Second, the face of industry and commerce could be changed as women are given the power to get and stay ahead in business even after becoming pregnant. Not only will employers be able to attract and retain top talent by allowing female employees the support they need during and after pregnancy, but female employees will no longer be put at an immediate disadvantage by choosing to pursue familial goals. More than 80% of all working women will have at least one child during their life.[10] If these women are able to continue on their career trajectory, they will face fewer impediments to excellence and gain positions of power that may have otherwise been out of reach.  

Third, providing accommodations due to pregnancy could help address the maternal health crisis that disproportionately affects mothers in minority groups. Representative Jahana Hayes (D-CT) noted during the PWFA Congressional debate that “women of color are more likely to hold inflexible and physically demanding jobs that can present specific challenges for pregnant workers,” making protected accommodations all the more necessary to help ensure the health of these women and their babies.[11] Protecting accommodations that could help prevent the complications related to pregnancy or childbirth could help reduce the overwhelming devastation presented by the current maternal health crisis.

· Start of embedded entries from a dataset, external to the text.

(** [broadcast_tcp(message)] on the registry [tcp_clients], for a broadcast
    during which no other task changes the registry; the writers are
    visited in the order of the finite set. *)
Definition broadcast_tcp (write : nat -> list byte -> option exn)
    (message : pystr) (tcp_clients : gset nat) : result raw_fanout :=
  data ← encode_utf8 (message ++ [13; 10]%N);
  let '(served, dead) :=
    foldl (raw_step write data) ([], []) (elements tcp_clients) in
  '(clients', closed) ← remove_dead tcp_clients dead [];
  Ok {| data := data; delivered := served; closed := closed;
        remaining := clients' |}.

(** The block "RAW message for TCP relay" of [read_ais_data]: the line is
    decoded, stripped and, unless nothing is left of it, broadcast. As
    for [broadcast_tcp], this is a relay during which no other task
    changes the registry: a handler that adds or removes a writer while a
    drain is awaited makes the iteration over the set raise
    [RuntimeError], or the later [remove] raise [KeyError], and neither
    is caught in the block; that path is left out. *)
Definition relay_raw_line (write : nat -> list byte -> option exn)
    (line : list byte) (tcp_clients : gset nat) : result (option raw_fanout) :=
  let raw_message := strip (decode_ignore line) in
  match raw_message with
  | [] => Ok None
  | _ :: _ => run ← broadcast_tcp write raw_message tcp_clients; Ok (Some run)
  end.

End Relay.

(* ===================================================================== *)
(** * The structured fan-out of [main.py]                                 *)
(* ===================================================================== *)

Module Fanout.

(** The dataclass [GeographicBounds]; its fields are declared [float] and
    hold the numbers of the filter message. *)
Record GeographicBounds : Type := {
  min_lat : pynum;
  max_lat : pynum;
  min_lon : pynum;
  max_lon : pynum }.

(** [GeographicBounds.contains(lat, lon)]: two chained comparisons joined
    by [and], each stopping at the first false link. *)
Definition contains (self : GeographicBounds) (lat lon : value)
  : result bool :=
  a ← le_num_value (min_lat self) lat;
  if negb a then Ok false else
  b ← le_value_num lat (max_lat self);
  if negb b then Ok false else
  c ← le_num_value (min_lon self) lon;
  if negb c then Ok false else
  le_value_num lon (max_lon self).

Finally, bi-partisan legislation like PWFA can help re-instill a sense of public trust in the federal government. Fewer than two-in-ten Americans say that they trust the federal government to do what is right “most of the time.”[12] Given recent threats of government closure, historic ousting of Congressional leaders, and unprecedented antics by those who have been trusted with the protection of democracy – the public’s lack of faith in the government’s ability to effectuate positive chance is perhaps justifiably low. Adopting public policy that impacts such a key demographic of constituents—not only working women, but their families, friends, and businesses—in such a positive way, could be extraordinarily valuable. More bi-partisan legislation like this could be exactly what the country needs to restore its faith in the American political process.

Not only does this piece of legislation mark a historic step towards gender equality, but it also serves as a beacon of hope for the potential that our governing bodies still have for effectual political action. 


[1] Regulations To Implement the Pregnant Workers Fairness Act, 88 Fed. Reg. 54714 (Aug. 11, 2023) (to be codified at 29 C.F.R. 1636), https://www.federalregister.gov/documents/2023/08/11/2023-17041/regulations-to-implement-the-pregnant-workers-fairness-act.

[2] Id. 

[3] Id.

[4] Id.

[5] What is the Pregnant Workers Fairness Act?, Am. C.L. Union (June 27, 2023), https://www.aclu.org/documents/what-is-the-pregnant-workers-fairness-act.

[6] Id.

[7] Long Overdue – It is Time for the Federal Pregnant Workers Fairness Act, A Better Balance (May 2019), https://www.abetterbalance.org/long-overdue/;Young v. United States Parcel Service, Inc., 575 U.S. 206 (2015). 

[8] Regulations To Implement the Pregnant Workers Fairness Act, supra note 1.

[9] Id. 

[10] Katherine Schaeffer & Carolina Aragão, Key Facts About Moms in the U.S., Pew Rsch. Ctr. (May 9, 2023), https://www.pewresearch.org/short-reads/2023/05/09/facts-about-u-s-mothers/.

[11] Regulations To Implement the Pregnant Workers Fairness Act, supra note 1.

[12] Schaeffer & Aragão, supra note 10.